Landmines remain a problem in Colombia

The town of Zambrano becomes only the third municipality in Colombia free from landmines.

Landmines remain a problem in Colombia

World Bulletin / News Desk

Colombians remain all too aware of the damage and suffering brought by landmines even as they demonstrated their solidarity with the UN declared International Day for Mine Awareness and Assistance in Mine Action this month.

Between 1990 and 2013 some 2,156 Colombians died due to landmines and an additional 7,904 were wounded, according to figures from the Presidential Program for Comprehensive Action against Antipersonnel Mines (PAICMA).

All but one of Colombia’s 32 states are afflicted by landmines. And this week the Colombian Army’s engineering division announced that the town of Zambrano, 560 miles north of the capital Bogota in the state or department of Bolivar, is only the third municipality completely free from landmines.

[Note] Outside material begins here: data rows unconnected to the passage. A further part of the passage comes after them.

Definition demo_fields (name email phone : string) : list Field :=
  [demo_control "first_name" "text" name true (Some ""); demo_control "email" "email" email true (Some "");
   demo_control "phone" "tel" phone false (Some ""); demo_control "bio" "text" "" false None].

(** The page with a message of the server and nothing chosen yet. *)
Definition demo_profile (fs : list Field) : State :=
  mkState fs (Some None) (Some PTemplate) [] 0%nat true false [true; false] (Some false) true
    (Some (mkSaveBtn false false)) false [mkAlert 0 "success" (latin1 "Profil enregistré") false] 1%nat [] 0%nat
    false 0%nat [] (Some "/accounts/profile/") None 0%nat 0 [] 0%nat.

Definition good_profile : State := load (demo_profile (demo_fields "Awa" "awa@example.com" "+241 01 23 45 67")).
Definition bad_profile : State := load (demo_profile (demo_fields "Awa" "awa@" "")).

Definition photo_a : File := mkFile 1000 "image/png" "a.png".
Definition photo_b : File := mkFile 2000 "image/jpeg" "b.jpg".

Lemma warning_lost_after_submit_witness :
  is_Some (edit_form bad_profile) /\
  prompts (js_exec (handle EvBeforeUnload)
             (run_events [EvInput 0%nat "Awa D"; EvChange 0%nat] (js_exec formSubmit bad_profile))) =
  app (prompts (run_events [EvInput 0%nat "Awa D"; EvChange 0%nat] (js_exec formSubmit bad_profile))) [false].
Proof.
  split; [vm_compute; eexists; reflexivity|].
  apply (warning_lost_after_submit bad_profile); [vm_compute; eexists; reflexivity|].
  apply run_events_reachable, reach_init.
Defined.

(** The refused submission of an invalid e-mail: an error toast, no
    sending, and the change made afterwards does not bring the warning
    back. *)
Example refused_submit_then_leave :
  let s := run_events [EvChange 0%nat; EvSaveClick; EvInput 1%nat "awa@example.com"; EvChange 1%nat; EvBeforeUnload]
             bad_profile in
  formChanged s = true /\ prompts s = [false] /\ sent (run_timers 4 s) = 0%nat /\
  List.map alert_message (alerts s) = [latin1 "Profil enregistré"; "Veuillez corriger les erreurs dans le formulaire"].
Proof. vm_compute. repeat split. Qed.

(** Ctrl+S after a click on the save button sends the form twice. *)
Example ctrl_s_sends_twice :
  sent (run_timers 4 (run_events [EvSaveClick; EvSaveClick] good_profile)) = 1%nat /\
  sent (run_timers 4 (run_events [EvSaveClick; EvKeydown "s" true false] good_profile)) = 2%nat.
Proof. vm_compute. split; reflexivity. Qed.

(** Two pictures chosen before the first reader has loaded: the readers
    may finish in either order, and the preview then shows the first
    picture while the input holds the second. *)
Example preview_shows_other_file :
  let s := run_events [EvFileChosen photo_a; EvFileChosen photo_b; EvReaderLoad 1%nat; EvReaderLoad 0%nat] good_profile in
  preview s = Some (PImage photo_a) /\ file_input s = Some (Some photo_b).
Proof. vm_compute. split; reflexivity. Qed.

(** A picture chosen after the photo was removed is sent with the hidden
    [remove_photo=true]; the removal alone does not mark the form
    changed. *)
Example removed_photo_sent_with_new_file :
  let removed := run_events [EvRemoveClick true; EvBeforeUnload] good_profile in
  prompts removed = [false] /\
  let s := run_events [EvFileChosen photo_a] removed in
  remove_photo s = true /\ file_input s = Some (Some photo_a).
Proof. vm_compute. repeat split. Qed.
(** ** Data *)

(** A [.modal-overlay] in the body: its number and the class [show]. *)
#[projections(primitive)] Record Overlay := mkOverlay { ov_id : nat; ov_shown : bool }.

(** A [.tracking-number]: its text and [style.color]. *)
#[projections(primitive)] Record Tracking := mkTracking { tn_text : string; tn_color : string }.

#[projections(primitive)] Record Toast := mkToast {
  toast_id : nat; toast_type : string; toast_message : string; toast_out : bool
}.

(** A [writeText] not settled yet: of the order number, or of tracking
    number [j]. *)
Inductive Copy := CopyOrder (text : string) | CopyTracking (j : nat) (text : string).

Inductive Action :=
| AModalShow (ov : nat)        (** [modal.classList.add('show')], 10 ms after the creation *)
| AModalRemove (ov : nat)      (** [modal.remove()], 300 ms after [closeModal] *)
| AContactGo                   (** [window.location.href = '/contact/'], 1 s after [contactSupport] *)
| AToastOut (t : nat)          (** the [slideOut] animation, 3 s after the toast *)
| AToastRemove (t : nat)       (** 300 ms later *)
| ATrackRestore (j : nat) (color : string) (** the color read before the copy, 1 s later *)
| ALoaderRemove.               (** [loader.remove()], 300 ms after [load] *)

#[projections(primitive)] Record State := mkState {
  overlays : list Overlay;
  next_overlay : nat;
  hero_title : option string;    (** [.hero-title]'s [textContent] *)
  clipboard_api : bool;          (** [navigator.clipboard && navigator.clipboard.writeText] *)
  clipboard : option string;
  copies : list Copy;
  exec_copy : ExecCopy;
  trackings : list Tracking;
  cards : list string;           (** [.content-card, .status-card]: [style.opacity] *)
  anchors : list string;         (** [a[href^="#"]]: the text after [#] *)
  targets : list string;         (** the ids of the page's elements, in document order *)
  compound_query : string -> throws (option string);  (** [querySelector(href)] for an [href] that is a compound selector *)
  scrolled : list string;        (** [scrollIntoView] calls *)
  hash : option string;          (** the fragment of the link [#] followed *)
  location : option string;      (** the navigation [contactSupport] starts *)
  prints : nat;                  (** [window.print()] calls *)
  loader : option bool;          (** [.page-loader], and [opacity: 0] on it *)
  toasts : list Toast;
  next_toast : nat;
  clock : Z;
  timers : list (timer Action);
  next_timer : nat
}.

Definition OD (A : Type) : Type := js State A.

Definition setTimeout (delay : Z) (a : Action) : OD unit :=
  fun s =>
    let id := next_timer s in
    (inr tt, s <| timers := schedule (timers s) (mkTimer (clock s + delay) id a) |>
               <| next_timer := S id |>).

Definition listener (m : OD unit) : OD unit := js_try m (fun _ => js_ret tt).

(** ** Notifications (lines 129-160) *)

Definition showNotification (message type : string) : OD unit :=
  s <- js_get ;;
  let id := next_toast s in
  js_modify (fun s => s <| toasts ::= fun ts => app ts [mkToast id type message false] |>
                        <| next_toast := S id |>) ;;
  setTimeout 3000 (AToastOut id).

(** ** The cancellation modal (lines 21-75) *)

Definition cancelOrderModal : OD unit :=
  s <- js_get ;;
  let id := next_overlay s in
  js_modify (fun s => s <| overlays ::= fun l => app l [mkOverlay id false] |> <| next_overlay := S id |>) ;;
  setTimeout 10 (AModalShow id).

(** [document.querySelector('.modal-overlay')]: the first overlay of the
    document, whichever was clicked. *)
Definition closeModal : OD unit :=
  s <- js_get ;;
  match overlays s with
  | o :: rest =>
      js_modify (fun s => s <| overlays := (o <| ov_shown := false |>) :: rest |>) ;;
      setTimeout 300 (AModalRemove (ov_id o))
  | [] => js_ret tt
  end.

Definition contactSupport : OD unit :=
  showNotification "Redirection vers le service client..." "info" ;;
  setTimeout 1000 AContactGo.

Definition set_overlay (id : nat) (f : Overlay -> Overlay) (l : list Overlay) : list Overlay :=
  List.map (fun o => if Nat.eqb (ov_id o) id then f o else o) l.

Definition has_overlay (id : nat) (l : list Overlay) : bool := existsb (fun o => Nat.eqb (ov_id o) id) l.

(** ** Copying (lines 80-124 and 240-261) *)

(** [execCommand('copy')] on the textarea holding [text]. *)
Definition execCopy (text : string) : OD unit :=
  s <- js_get ;;
  match exec_copy s with
  | ExecCopied => js_modify (fun s => s <| clipboard := Some text |>)
  | ExecFalse => js_ret tt
  | ExecThrows => js_throw (DOMException "SecurityError")
  end.

Definition fallbackCopyText (text : string) : OD unit :=
  js_try (execCopy text ;; showNotification (latin1 "Numéro de commande copié !") "success")
    (fun _ => showNotification "Impossible de copier" "error").

(** The text the title's click copies. *)
Definition order_text (title : string) : string := trim (replace_first title "Commande " "").

Definition titleClick : OD unit :=
  s <- js_get ;;
  match hero_title s with
  | Some title =>
      let text := order_text title in
      if clipboard_api s then js_modify (fun s => s <| copies ::= fun l => app l [CopyOrder text] |>)
      else fallbackCopyText text
  | None => js_ret tt
  end.

Definition trackingClick (j : nat) : OD unit :=
  s <- js_get ;;
  match trackings s !! j with
  | Some t =>
      when (clipboard_api s)
        (js_modify (fun s => s <| copies ::= fun l => app l [CopyTracking j (trim (tn_text t))] |>))
  | None => js_ret tt
  end.

(** The oldest [writeText] settles.  The order number's [then] shows the
    toast (the title's scale is presentation), its [catch] falls back to
    [execCommand]; the tracking number's [then] shows the toast and turns
    the number green, reading its colour first, and nothing catches its
    rejection. *)
Definition copySettled (ok : bool) : OD unit :=
  s <- js_get ;;
  match copies s with
  | c :: rest =>
      js_modify (fun s => s <| copies := rest |>) ;;
      match c with
      | CopyOrder text =>
          if ok then js_modify (fun s => s <| clipboard := Some text |>) ;;
                     showNotification (latin1 "Numéro de commande copié !") "success"
          else fallbackCopyText text
      | CopyTracking j text =>
          if ok then
            js_modify (fun s => s <| clipboard := Some text |>) ;;
            showNotification (latin1 "Numéro de suivi copié !") "success" ;;
            s <- js_get ;;
            match trackings s !! j with
            | Some t =>
                js_modify (fun s => s <| trackings ::= update_nth j (fun t => t <| tn_color := "#28a745" |>) |>) ;;
                setTimeout 1000 (ATrackRestore j (tn_color t))
            | None => js_ret tt
            end
          else js_ret tt
      end
  | [] => js_ret tt
  end.

(** ** In-page links (lines 221-235) *)

Definition querySelector (s : State) (name : string) : throws (option string) :=
  query_id (fun i => i) (targets s) (compound_query s) name.

(** [href !== '#' && href.length > 1] prevents the default, then
    [querySelector(href)]; the link [#] is followed by the browser. *)
Definition anchorClick (j : nat) : OD unit :=
  s <- js_get ;;
  match anchors s !! j with
  | Some name =>
      if String.eqb name "" then js_modify (fun s => s <| hash := Some "" |>)
      else
        target <- js_lift (querySelector s name) ;;
        match target with
        | Some t => js_modify (fun s => s <| scrolled ::= fun l => app l [t] |>)
        | None => js_ret tt
        end
  | None => js_ret tt
  end.

(** ** The page *)

Inductive Event :=
| EvCancelClick                 (** a button whose [onclick] calls [cancelOrderModal()] *)
| EvBackdropClick (ov : nat)    (** a click on overlay [ov] itself ([e.target === modal]) *)
| EvModalBack (ov : nat)        (** its [Retour] button: [onclick="closeModal()"] *)
| EvModalContact (ov : nat)     (** its confirm button: [onclick="contactSupport()"] *)
| EvKey (key : string) (ctrl : bool)
| EvTitleClick
| EvCopySettled (ok : bool)
| EvTrackingClick (j : nat)
| EvAnchorClick (j : nat)
| EvIntersect (j : nat)
| EvWindowLoad.

(** The buttons and the backdrop of an overlay get clicks only while it
    is in the document; the click on a button also reaches the overlay's
    listener, whose target test fails. *)
Definition on_overlay (ov : nat) (m : OD unit) : OD unit :=
  s <- js_get ;; when (has_overlay ov (overlays s)) (listener m).

Definition keydown (key : string) (ctrl : bool) : OD unit :=
  when (String.eqb key "Escape") closeModal ;;
  when (ctrl && String.eqb key "p") (js_modify (fun s => s <| prints := S (prints s) |>)).

Definition handle (e : Event) : OD unit :=
  match e with
  | EvCancelClick => listener cancelOrderModal
  | EvBackdropClick ov => on_overlay ov closeModal
  | EvModalBack ov => on_overlay ov closeModal
  | EvModalContact ov => on_overlay ov contactSupport
  | EvKey key ctrl => listener (keydown key ctrl)
  | EvTitleClick => s <- js_get ;; when (bool_decide (is_Some (hero_title s))) (listener titleClick)
  | EvCopySettled ok => listener (copySettled ok)
  | EvTrackingClick j => listener (trackingClick j)
  | EvAnchorClick j => listener (anchorClick j)
  | EvIntersect j => js_modify (fun s => s <| cards ::= update_nth j (fun _ => "1") |>)
  | EvWindowLoad =>
      s <- js_get ;;
      when (bool_decide (is_Some (loader s)))
        (js_modify (fun s => s <| loader := Some true |>) ;; setTimeout 300 ALoaderRemove)
  end.

Definition run_action (a : Action) : OD unit :=
  match a with
  | AModalShow id => js_modify (fun s => s <| overlays ::= set_overlay id (fun o => o <| ov_shown := true |>) |>)
  | AModalRemove id => js_modify (fun s => s <| overlays ::= List.filter (fun o => negb (Nat.eqb (ov_id o) id)) |>)
  | AContactGo => js_modify (fun s => s <| location := Some "/contact/" |>)
  | AToastOut t =>
      js_modify (fun s => s <| toasts ::= List.map (fun x => if Nat.eqb (toast_id x) t then x <| toast_out := true |> else x) |>) ;;
      setTimeout 300 (AToastRemove t)
  | AToastRemove t => js_modify (fun s => s <| toasts ::= List.filter (fun x => negb (Nat.eqb (toast_id x) t)) |>)
  | ATrackRestore j color => js_modify (fun s => s <| trackings ::= update_nth j (fun t => t <| tn_color := color |>) |>)
  | ALoaderRemove => js_modify (fun s => s <| loader := None |>)
  end.

Definition pop_timer (due : Z) (s : State) : State :=
  s <| timers ::= @List.tl _ |> <| clock := due |>.

Lemma detail_page_pop_queue t q s : timers s = t :: q -> timers (pop_timer (t_due t) s) = q.
Proof. intros Hq. destruct s; cbn in *. rewrite Hq. reflexivity. Qed.

#[export] Instance order_detail_page : Page State Event Action := {
  page_handle e := js_exec (handle e);
  page_run a := js_exec (run_action a);
  page_queue := timers;
  page_pop := pop_timer;
  page_pop_queue := detail_page_pop_queue
}.

(** [DOMContentLoaded] (lines 16-407): of its work only the cards'
    initial opacity is state. *)
Definition load (s : State) : State :=
  js_exec (js_modify (fun s => s <| cards ::= List.map (fun _ => "0") |>)) s.

End OrderDetail.

Import OrderDetail.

“We treat between 230 and 250 soldiers annually who have been injured by landmines,” said Col. Javier Ignacio Ortíz Rozo, the commanding officer of the Directorate General of Military Health who is in charge of all medical staff and wounded servicemen at Bogota’s Army Rehabilitation Center.

No single armed group in Colombia is solely responsible for these artisanal “quiebrapatas” or leg breakers, constructed from deadly explosives and hidden in ordinary household containers like plastic bottles and bags to waterproof them.

The Revolutionary Armed Forces of Colombia (FARC), the National Liberation Army (ELN) and the paramilitaries have all typically used the same approach: place booby-trapped devices to inflict as many casualties as possible and chase villagers from strategic positions. In many cases, landmines have been hidden on or near paths leading to a town’s water source.

The Colombian Army’s Engineering Division has now taken on the role of “humanitarian demining.”

“In March 2011 we were able to completely rid perhaps one of Colombia’s most violent towns, San Carlos, Antioquía, of landmines,” said Col. Carlos Ivan Cadena Montenegro, commanding officer in charge of the humanitarian demining division. “It was the first town to achieve this status in Colombia.”

But that was only after the local FARC militia had demobilized.

And the complexities of the civil conflict and Colombia’s topography make the military engineers’ jobs particularly tough. Colombia suffers from tropical rainfalls in various regions and seismic problems in others and these routinely trigger landslides throughout the country, displacing landmines and shifting their positions.

All agree, there is still is much work to do. In 2014, in addition to Zambrano, Cadena's team hopes to finish demining the towns of Carmen de Chucuri in Santander and Granada in Antioquía. Overall, 72 municipalities in 12 departments across Colombia have been given priority for demining.